August is the cruellest month, and Labour knows it

August is a time when most people ‘switch off’ from the usual routine of actively engaging in political controversies but the current Labour administration seems to have taken it to another level.

Cartoon by Mikiel Galea
Cartoon by Mikiel Galea

TS Eliot famously opens his poem ‘The Wasteland’ with the line ‘April is the cruellest month’. Had he been Maltese, he may well have changed the month to ‘August’.

In Malta, the hottest month of the year has always been something of a double-edged sword. Traditionally, it is a month reserved for holidays – a time of year when most people take a vacation from work, normally to coincide with the Santa Marija festa.

August is a time when most people ‘switch off’ from the usual routine of actively engaging in political controversies. Paradoxically, then, it is also the month when governments choose to unleash their most controversial decisions and initiatives: snug in the knowledge that the typical Maltese person would be too busy enjoying a break from it all to even notice… still less to protest or complain.
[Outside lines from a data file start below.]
(* ===== verification/HmapProof.v ===== *)
(** * HmapProof: lib/hmap.c implements a finite map

    [hmap_ok st M] relates a hash map to the finite map [M] from strings to
    values it stands for. *)

From S2P Require Import Prelude Bits ListHead CMem Hlist Alloc LSort Hmap.

Local Coercion Z.of_nat : nat >-> Z.

Definition is_str (k : list Z) : Prop := Forall (fun b => 0 < b < 256) k /\ Z.of_nat (length k) < 2 ^ 31 - 1.

Lemma str_eq a b : is_str a -> is_str b -> (lex_diff schar a b =? 0) = bool_decide (a = b).
Proof.
  intros [Ha _] [Hb _].
  destruct (Z.eqb_spec (lex_diff schar a b) 0) as [E|E]; symmetry.
  - apply bool_decide_eq_true. rewrite lex_diff_zero in E; [done| |done|done].
    intros x y Hx Hy. by apply schar_inj.
  - apply bool_decide_eq_false. intros ->. apply E. apply lex_diff_zero; [|done..].
    intros x y Hx Hy. by apply schar_inj.
Qed.

Section proof.
Context {S : Type} `{KernelAlloc S}.
Implicit Types (st : hstate S) (M : gmap (list Z) Z) (es : list Z).

(** Entry [e] holds the key [k], copied to address [a], and the value [v]. *)
Definition entry_is st (e a : Z) (k : list Z) (v : Z) : Prop :=
  entries st !! e = Some (mk_entry (Some (a, k)) v).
And while all governments tend to observe this pattern, the current Labour administration seems to have taken it to another level. This month we have seen several highly contentious issues leaked out into the public domain, under circumstances which strongly suggest that the government hoped no one would pay any attention.

Among these issues was the publication of the annual list of naturalised citizens – who include the global elite who are paying €650,000 for their visa-free access into the European Union – in the dead of the August heat. Not only was the timing significant, but the list itself was printed in such a way as to make it as difficult as possible to derive an accurate picture of the beneficiaries.

Since 2014, the Maltese government has been publishing these names in the Government Gazette in alphabetical order; but only according to the first name. That means that group applicants of the IIP do not appear under the same family name, but could be at either end of the list … if, for instance, the husband’s name starts with ‘A’ and the wife’s name starts with ‘Z’.

Apart from being specifically designed to be unreadable, it also prevents users from even transposing the names onto applications like Excel, so that they can group applicants according to the surname.

This would be reprehensible at the best of times. Given that the Golden Passport scheme has been questioned and criticised at the highest European levels, it also adds further to existing suspicions. The government has to date defended the scheme, on the basis that beneficiaries undergo a rigorous system of background checks. But if the screening process is so rigorous, and the scheme itself as innocuous as the government claims… why go to such lengths to conceal the identities of naturalised citizens?

Nor is this the only example. News of a police investigation into an alleged medical visa racket was likewise made public earlier this month. The investigation was sparked by Khaled Ben Nasan, a Libyan businessman turned whistleblower, who had allegedly served as middleman between OPM official Neville Gafa and Libyan patients. 

Nasan claims that Gafa had charged Libyans a €2,500 monthly fee to secure medical visas, treatment and accommodation in Malta – as well as an additional €100 charge – for over a year. According to Nasan, Gafa refused to reimburse €38,000 in payments for 42 medical visas that never materialized.

Neville Gafa, who was appointed on a ‘person of trust’ basis, denies the allegations. The police investigation likewise found no evidence to arrest him, leading the police to consider pressing charges against the whistleblower for filing a false report.

But additional evidence has since come to light: at best, calling into question the thoroughness of the initial investigation. As with the IIP list, one gets the impression that the authorities were keen to minimise – possibly even conceal – a potential scandal that could have embarrassing consequences for the present government. 

Elsewhere, similarly unpopular or contentious decisions were announced at a time when most of the country wouldn’t even be listening. Examples include the recent planning amnesty, whereby owners of partially or totally illegal buildings would be given a chance to sanction the illegalities against a fee. 

Coming hot on the heels of two highly controversial PA permits issued in the first week of August, this can only strengthen the perception of a government which is trying to introduce changes by stealth. Part of the effect of the timing is that people are less likely to attend consultation meetings, at a time when many would be abroad or indisposed. Objections or counter-arguments are thus automatically limited, making it easier to circumvent the traditional obstacles and push through divisive or unpopular measures.

Yet another example concerns the changes to TVM’s schedule, including the decision to axe two programmes from the cultural and current affairs schedule. One of those two programmes – Salvu Mallia’s ‘Madwarna’ – was hosted by an outspoken critic of the present government, and the other by a newspaper not known to support Labour. Such a decision is therefore automatically open to the charge of political motivation. 

Though unrelated, all these developments have one thing in common. They all seem to be part of a deliberate attempt to ensure that the citizenry is lulled into not debating controversial changes, so that the government benefits from Malta’s traditional quietism.